Mutagenicity of reactive oxygen and nitrogen species as detected by co-culture of activated inflammatory leukocytes and AS52 cells

Activated inflammatory leukocytes generate a variety of reactive oxygen and nitrogen species (RONS) that may have roles in mutagenesis and carcinogenesis. The purpose of the present study was to explore the relationship between inflammatory leukocyte activation and mutagenesis using co-culture systems. We investigated the mutagenic potentials of 12-O-tetradecanoylphorbol-13-acetate (TPA)-stimulated differentiated HL-60 (human promyelocytic leukemia cells), and RAW 264.7 cells (murine macrophages) stimulated with lipopolysaccharide (LPS) and interferon (IFN)-γ by co-culturing each cell line with AS52 cells, a transgenic Chinese hamster ovary cell line. HL-60 cells rapidly generated superoxide (O₂^-) 15 min to 1 h (peak at 30 min) following TPA stimulation.

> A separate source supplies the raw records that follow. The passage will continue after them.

Definition IsBaseLevelForKey (user_key : Slice) (c : Compaction) : VM (bool * Compaction) :=
  let! v := or_ub (input_version_ c) in
  let! levels := all_levels v in
  let lvl := Z.to_nat (c_level c + 2) in
  let! r := or_ub (base_levels user_key lvl (drop lvl levels) (level_ptrs_ c)) in
  ret (r.1, set_level_ptrs r.2 c).

(** The loop over the grandparents that end before the key: how many, and the bytes. *)
Fixpoint skip_grandparents (internal_key : Slice) (seen : bool) (bytes : Z) (files : list FilePtr) : option (nat * Z) :=
  match files with
  | [] => Some (0%nat, bytes)
  | f :: files =>
      k ← InternalKey_Encode (largest (meta f));
      r ← @Compare icmp internal_key k;
      if 0 <? r then
        q ← skip_grandparents internal_key seen (if seen then s64 (bytes + file_size (meta f)) else bytes) files;
        let '(n, bytes) := q in Some (S n, bytes)
      else Some (0%nat, bytes)
  end.

Definition ShouldStopBefore (internal_key : Slice) (c : Compaction) : VM (bool * Compaction) :=
  let! gs := load_files (grandparents_ c) in
  let! r := or_ub (skip_grandparents internal_key (seen_key_ c) (overlapped_bytes_ c) (drop (grandparent_index_ c) gs)) in
  let '(n, bytes) := r in
  let index := (grandparent_index_ c + n)%nat in
  ret (if kMaxGrandParentOverlapBytes <? bytes then (true, set_overlap index true 0 c)
       else (false, set_overlap index true bytes c)).

(** ** Tables *)

Section tables.
Context {T TI TB : Type} {TC : TableCacheOps T TI TB}.

(** [options] are those of the database: whether checksums are verified. *)
Definition input_iterators (options : ReadOptions) (level : Z) (which : Z) (inputs : list FilePtr)
    : M T (list (TI + TwoLevelIterator LevelFileNumIterator TI T)) :=
  if (length inputs =? 0)%nat then ret []
  else if level + which =? 0 then
    map_m (fun f => let! r := tc_NewIterator options (fnumber (meta f)) (file_size (meta f)) in ret (inl r.1)) inputs
  else
    let! cache := gets id in
    let! it := or_ub (NewConcatenatingIterator user_comparator inputs cache) in ret [inr it].

Context {TIter : Iterator TI} (fuel : nat).

Abbreviation Input := (TI + TwoLevelIterator LevelFileNumIterator TI T)%type.

Definition input_iterator_class (options : ReadOptions) : Iterator (TI + TwoLevelIterator LevelFileNumIterator TI T) :=
  Either_Iterator TIter
    (@TwoLevel_Iterator _ _ _ (LevelFile_Iterator user_comparator) TIter
      (GetFileIterator options) tc_delete_iterator fuel).

Definition MakeInputIterator (paranoid_checks : bool) (level : Z) (inputs0 inputs1 : list FilePtr)
    : M T (Status + (Input + MergingIterator Input)) :=
  let options := mk_read_options paranoid_checks false in
  let space := if level =? 0 then (length inputs0 + 1)%nat else 2%nat in
  let! l0 := input_iterators options level 0 inputs0 in
  let! l1 := input_iterators options level 1 inputs1 in
  assert_ (length (l0 ++ l1) <=? space)%nat ;;;
  or_ub (@NewMergingIterator _ (input_iterator_class options) (l0 ++ l1)).

(** The part of a file that is before the key. *)
Definition file_offset (ikey : Slice) (result : Z) (f : FilePtr) : M T Z :=
  let! r := tc_NewIterator new_ReadOptions (fnumber (meta f)) (file_size (meta f)) in
  let '(iter, tableptr) := r in
  let! result :=
    match tableptr with
    | Some t =>
        let! k := or_ub (InternalKey_Encode ikey) in
        let! n := tc_ApproximateOffsetOf t k in ret (u64 (result + n))
    | None => ret result
    end in
  tc_delete_iterator iter ;;; ret result.

Fixpoint level_offset (ikey : Slice) (level : Z) (result : Z) (files : list FilePtr) : M T Z :=
  match files with
  | [] => ret result
  | f :: files =>
      let! a := or_ub (compare_keys user_comparator (largest (meta f)) ikey) in
      if a <=? 0 then level_offset ikey level (u64 (result + file_size (meta f))) files
      else
        let! b := or_ub (compare_keys user_comparator (smallest (meta f)) ikey) in
        if 0 <? b then
          if 0 <? level then ret result else level_offset ikey level result files
        else
          let! result := file_offset ikey result f in level_offset ikey level result files
  end.

Fixpoint levels_offset (ikey : Slice) (level : Z) (result : Z) (levels : list (list FilePtr)) : M T Z :=
  match levels with
  | [] => ret result
  | files :: levels =>
      let! result := level_offset ikey level result files in levels_offset ikey (level + 1) result levels
  end.

(** [VersionSet::ApproximateOffsetOf], on the files of the version. *)
Definition VersionSet_ApproximateOffsetOf (levels : list (list FilePtr)) (ikey : Slice) : M T Z :=
  levels_offset ikey 0 0 levels.

End tables.
End compaction.
Lemma entry_in_file f e : table_file f -> e ∈ entries_of f ->
  entry_ok C e /\ before icmp (entry_key e) (smallest (meta f)) = false /\
  before icmp (largest (meta f)) (entry_key e) = false.
Proof.
  intros Hf [i Hi]%list_elem_of_lookup. split; [exact (entry_at C _ (tf_sorted f Hf) i e Hi)|].
  by apply (file_entry_bounds f i).
Qed.

(** Nothing is visible in a file that does not cover the key. *)
Lemma covers_visible f e u s : table_file f -> e ∈ entries_of f -> valid u -> visible C u s e = true ->
  before C u (ukey (smallest (meta f))) = false /\ before C (ukey (largest (meta f))) u = false.
Proof.
  intros Hf He Hu Hv. destruct (entry_in_file f e Hf He) as (Hok & Hs & Hl).
  destruct (table_file_ok f Hf) as [Ks Kl _]. rewrite (visible_before C) in Hv by done.
  apply andb_prop in Hv as [[Hv1 Hv2]%andb_prop _]. apply negb_true_iff in Hv1, Hv2.
  apply (not_before_user C) in Hs; [|done|by apply entry_file_key]. rewrite ukey_entry in Hs.
  apply (not_before_user C) in Hl; [|by apply entry_file_key|done]. rewrite ukey_entry in Hl. split.
  - apply (not_before_trans C (ukey (smallest (meta f))) (e_key e) u); try done; [by apply file_key_user|apply Hok].
  - apply (not_before_trans C u (e_key e) (ukey (largest (meta f)))); try done; [apply Hok|by apply file_key_user].
Qed.

(** Files with larger numbers have newer entries. *)
Definition level0_ok (files : list FilePtr) : Prop :=
  NoDup (fnumber ∘ meta <$> files) /\
  forall f g, f ∈ files -> g ∈ files -> fnumber (meta g) < fnumber (meta f) -> newer f g.

#[local] Instance NewestFirst_total : Total NewestFirst.
Proof. intros f g. unfold NewestFirst. lia. Qed.

#[local] Instance NewestFirst_trans : Transitive NewestFirst.
Proof. intros f g h. unfold NewestFirst. lia. Qed.

Lemma newest_first_newer files fs : level0_ok files -> (forall f, f ∈ fs -> f ∈ files) -> NoDup fs ->
  StronglySorted NewestFirst fs -> StronglySorted newer fs.
Proof.
  intros [Hnd Hnew] Hsub Hfs Hs. induction Hs as [|f fs Hs IH Hf]; [constructor|].
  apply NoDup_cons in Hfs as [Hout Hfs]. constructor; [apply IH; [set_solver|done]|].
  apply Forall_forall. intros g Hg. pose proof (proj1 (Forall_forall _ _) Hf g Hg) as Hle. unfold NewestFirst in Hle.
  apply Hnew; [set_solver..|]. destruct (decide (fnumber (meta g) = fnumber (meta f))) as [E|]; [|lia].
  assert (g = f) as -> by (by apply (NoDup_fmap_inj (fnumber ∘ meta) files); [|set_solver..|]). done.
Qed.

Lemma level0_search o u s files vars n st :
  Forall table_file files -> level0_ok files -> key_ok C u -> 0 <= s <= kMaxSequenceNumber -> tc_inv (length files + n) st ->
  exists fs r st', level0_files C u files = Some fs /\
    search_files C o u (lookup_at u s) 0 vars fs st = Ok r st' /\ tc_inv n st' /\ search_result u s (all_entries files) r.
Proof.
  intros Hf Hok Hu Hs Hst.
  set (g f := negb (before C u (ukey (smallest (meta f)))) && negb (before C (ukey (largest (meta f))) u)).
  assert (filter_opt (covers_key C u) files = Some (List.filter g files)) as Eg.
  { apply filter_opt_some, Forall_forall. intros f Hin. pose proof (proj1 (Forall_forall _ _) Hf f Hin).
    apply covers_key_ok; [by apply table_file_ok|apply Hu]. }
  unfold level0_files. rewrite Eg. cbn [mbind option_bind].
  set (fs := merge_sort NewestFirst (List.filter g files)).
  assert (forall f, f ∈ fs <-> f ∈ files /\ g f = true) as Hin.
  { intros f. unfold fs. rewrite merge_sort_Permutation, !list_elem_of_In, filter_In. done. }
  assert (length fs <= length files)%nat as Hlen.
  { unfold fs. rewrite merge_sort_Permutation. apply List.filter_length_le. }
  destruct (search_files_ok o u s 0 fs vars n st) as (r & st' & E & Hst' & Hr); try done.
  - apply Forall_forall. intros f [Hff _]%Hin. by apply (proj1 (Forall_forall _ _) Hf).
  - apply (newest_first_newer files); [done|by intros f [? _]%Hin| |apply StronglySorted_merge_sort; apply _].
    unfold fs. rewrite merge_sort_Permutation. apply NoDup_ListNoDup, List.NoDup_filter, NoDup_ListNoDup.
    by eapply NoDup_fmap_1, Hok.
  - by apply (tc_inv_le _ (length files + n)); [lia|].
  - exists fs, r, st'. split; [done|]. split; [done|]. split; [done|].
    eapply search_result_ext, Hr. intros e Hv. rewrite !in_all_entries. setoid_rewrite Hin. split; [by intros (f & [? _] & ?); exists f|].
    intros (f & Hff & He). exists f. split; [|done]. split; [done|].
    destruct (covers_visible f e u s) as [H1 H2]; [by apply (proj1 (Forall_forall _ _) Hf)|done|apply Hu|done|].
    unfold g. by rewrite H1, H2.
Qed.

(** Entries of a later file of the level come after the largest key of an earlier one. *)
Lemma later_file files i j f g e : disjoint_files C files -> table_file g ->
  files !! i = Some f -> files !! j = Some g -> (i < j)%nat -> e ∈ entries_of g ->
  before icmp (largest (meta f)) (entry_key e) = true.
Proof.
  intros [Hok Hd] Hg Hi Hj Hij He. destruct (entry_in_file g e Hg He) as (Hk & Hs & _).
  pose proof (Forall_lookup_1 _ _ _ _ Hok Hi) as [_ Hfl _]. pose proof (Forall_lookup_1 _ _ _ _ Hok Hj) as [Hgs _ _].
  apply (before_then_not icmp (L := ilaws) _ (smallest (meta g))); [by apply file_key_valid..| |by apply (Hd i j)|done].
  by apply (file_key_valid C), entry_file_key.
Qed.

(** An entry that comes before the key that is sought is not visible. *)
Lemma earlier_file files i f e u s : disjoint_files C files -> table_file f -> valid u -> 0 <= s <= kMaxSequenceNumber ->
  files !! i = Some f -> (i < files_before C (lookup_at u s) files)%nat -> e ∈ entries_of f -> visible C u s e = false.
Proof.
  intros Hd Hf Hu Hs Hi Hlt He. destruct (visible C u s e) eqn:Hv; [|done].
  destruct (entry_in_file f e Hf He) as (Hk & _ & Hl). pose proof (lookup_at_key C u s Hu Hs) as Hkey.
  pose proof (visible_not_before C e u s Hk Hu Hs Hv) as Hb. destruct (table_file_ok f Hf) as [_ Kl _].
  rewrite <- Hb. symmetry.
  assert (before icmp (largest (meta f)) (lookup_at u s) = true) as Hend.
  { rewrite (files_before_lookup C files _ i f) by (done || by apply (file_key_valid C)). by apply Nat.ltb_lt. }
  apply (not_then_before icmp (L := ilaws) _ (largest (meta f))); try done;
    by apply (file_key_valid C); try apply entry_file_key.
Qed.

(** The one file that is searched dominates those behind it. *)
Lemma level_file_result files n f u s vars r :
  Forall table_file files -> disjoint_files C files -> valid u -> 0 <= s <= kMaxSequenceNumber ->
  n = files_before C (lookup_at u s) files -> files !! n = Some f ->
  search_result u s (entries_of f) r ->
  search_result u s (all_entries files) (if before C u (ukey (smallest (meta f))) then inl vars else r).
Proof.
  intros Hf Hd Hu Hs -> Hn Hr. set (n := files_before C (lookup_at u s) files) in *.
  pose proof (Forall_lookup_1 _ _ _ _ Hf Hn) as Hff. destruct (table_file_ok f Hff) as [Ks Kl _].
  assert (forall e, e ∈ all_entries files -> visible C u s e = true ->
    e ∈ entries_of f \/ (entry_ok C e /\ before icmp (largest (meta f)) (entry_key e) = true)) as Hwhere.
  { intros e (g & [j Hj]%list_elem_of_lookup & He)%in_all_entries Hv. pose proof (Forall_lookup_1 _ _ _ _ Hf Hj) as Hg.
    destruct (Nat.lt_trichotomy j n) as [Hlt|[->|Hgt]].
    - by rewrite (earlier_file files j g e u s) in Hv.
    - left. by assert (g = f) as -> by congruence.
    - right. split; [by apply (entry_in_file g)|]. by apply (later_file files n j f g). }
  destruct (tf_largest f Hff) as (b & Hb & Eb).
  assert (b ∈ entries_of f) as Hbin by (rewrite last_lookup in Hb; by eapply list_elem_of_lookup_2).
  pose proof (proj1 (entry_in_file f b Hff Hbin)) as Kb.
  assert (before icmp (entry_key b) (lookup_at u s) = false) as Hend.
  { rewrite <- Eb, (files_before_lookup C files _ n f) by (done || by apply (file_key_valid C), lookup_at_key).
    apply Nat.ltb_irrefl. }
  rewrite (before_lookup C) in Hend by done. apply orb_false_iff in Hend as [Hb1 Hb2].
  assert (before C u (e_key b) = false -> visible C u s b = true) as Hbv.
  { intros Hb3. rewrite (visible_before C), Hb1, Hb3 by done. rewrite Hb3 in Hb2. apply Z.leb_le.
    apply Z.ltb_ge in Hb2. lia. }
  assert (before C u (e_key b) = true -> forall e, entry_ok C e -> before icmp (largest (meta f)) (entry_key e) = true ->
    visible C u s e = false) as Hlarge.
  { intros Hb3 e Ke He. apply (larger_not_visible C b); try done. by rewrite <- Eb. }
  destruct (before C u (ukey (smallest (meta f)))) eqn:Hsm.
  - intros e He. destruct (visible C u s e) eqn:Hv; [|done]. destruct (Hwhere e He Hv) as [Hin|[Ke Hlater]].
    + destruct (covers_visible f e u s Hff Hin Hu Hv) as [H1 _]. congruence.
    + rewrite Hlarge in Hv; [done| |done|done].
      apply (before_then_not C u (ukey (smallest (meta f)))); try done; [by apply file_key_user|apply Kb|].
      destruct (entry_in_file f b Hff Hbin) as (_ & Hbs & _). apply (not_before_user C) in Hbs; [|done|by apply entry_file_key].
      by rewrite ukey_entry in Hbs.
  - destruct r as [vars'|res]; cbn [search_result] in Hr |- *.
    + intros e He. destruct (visible C u s e) eqn:Hv; [|done]. destruct (Hwhere e He Hv) as [Hin|[Ke Hlater]].
      * by rewrite Hr in Hv.
      * rewrite Hlarge in Hv; [done| |done|done]. destruct (before C u (e_key b)) eqn:E; [done|].
        by rewrite Hr in Hbv; [specialize (Hbv eq_refl)|].
    + destruct Hr as (e & (Hin & Hv & Hmax) & Hans). exists e. split; [|done]. split; [|split; [done|]].
      * apply in_all_entries. exists f. split; [by eapply list_elem_of_lookup_2|done].
      * intros e' He' Hv'. destruct (Hwhere e' He' Hv') as [Hin'|[Ke' Hlater]]; [by apply Hmax|].
        destruct (before C u (e_key b)) eqn:E; [by rewrite Hlarge in Hv'|].
        transitivity (e_seq b); [|by apply Hmax; [|apply Hbv]].
        apply (visible_order C b e' u s); try done; [by apply Hbv|by rewrite <- Eb].
Qed.
(* ===== verification/DbImpl.v ===== *)
(** * The database (db_impl.h, db_impl.cc, builder.h, builder.cc)

    The database ties the other components together: updates go to a log and to a
    memtable; a full memtable becomes a table file; files are compacted; reads look
    into the memtables and then into the files of the current version.

    A function of the code is a function of the state that the mutex protects.  Where
    the code releases the mutex or waits, [others] is called: what other threads do to
    the state in the meantime, an argument of the model.  Objects that several threads
    point to (memtables, waiting writers, manual compactions) are in heaps. *)

From Stdlib Require Import ZArith Lia String SpecFloat.
From stdpp Require Import base option list strings sorting gmap.
From S2P Require Import Prelude Memory Slice Coding DbFormat Status Iterator Bloom WriteBatch MemTable MemIterator Block Format.
From S2P Require Import Env Log TableBuilder LRU Table Merger DbIter FileName VersionEdit LevelFiles Version VersionSet Compaction.
From S2P Require Import TableCache Snapshot.

(** Directories and locks of the environment. *)
Class Directory (E : Type) := {
  FileExists : Slice -> E -> bool;
  GetChildren : Slice -> E -> Status * list Slice;
  CreateDir : Slice -> E -> Status * E;
  DeleteDir : Slice -> E -> Status * E;
  LockFile : Slice -> E -> Status * E;
  UnlockFile : E -> Status * E
}.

RAW 264.7 cells stimulated with LPS and IFN-γ produced O₂^-, nitric oxide (NO) and peroxynitrite (ONOO^-) continuously for 5-25 h. There was a 2.0-fold increase in the mutation frequency of the gpt gene in AS52 cells co-cultured with TPA stimulated HL-60 cells, when compared with non-treated cells. Importantly, this increase in mutation frequency was significantly suppressed by antioxidants, such as superoxide dismutase (SOD) and diphenylene iodonium (DPI), an NADPH oxidase inhibitor (inhibition rates: IRs = 18.2 and 35.1%, respectively). Similarly, co-culture of AS52 cells with LPS/IFN-γ-stimulated RAW 264.7 cells also increased the mutation frequency of the gpt gene by 2.6-fold, and this increase in mutation frequency was suppressed by SOD, DPI and N⁵-(1-iminoethyl)-L-ornithine dihydrochloride (L-NIO), an specific iNOS inhibitor (IRs = 58.3, 70.8 and 70.8%, respectively). In co-culture experiments, activated HL-60 and RAW 264.7 cells increased 8-hydroxy-2′-deoxyguanosine (8-OHdG) levels in AS52 cells when compared with non-treated controls (1.7- and 1.6-fold, respectively). Treatment of AS52 cells with hydrogen peroxide (H₂O₂, 100 μM), ONOO^- (100 μM) and SIN-1 (100 μM), a ONOO^- generator, also increased the mutation frequency of the gpt gene (4.6-, 5.4- and 2.8-fold, respectively). Taken together, these results support the hypothesis that RONS, derived from activated inflammatory leukocytes, are mutagenic in the biological systems, and that RONS generation inhibitors are potentially anti-mutagenic, and thus may be useful in cancer preventive strategies.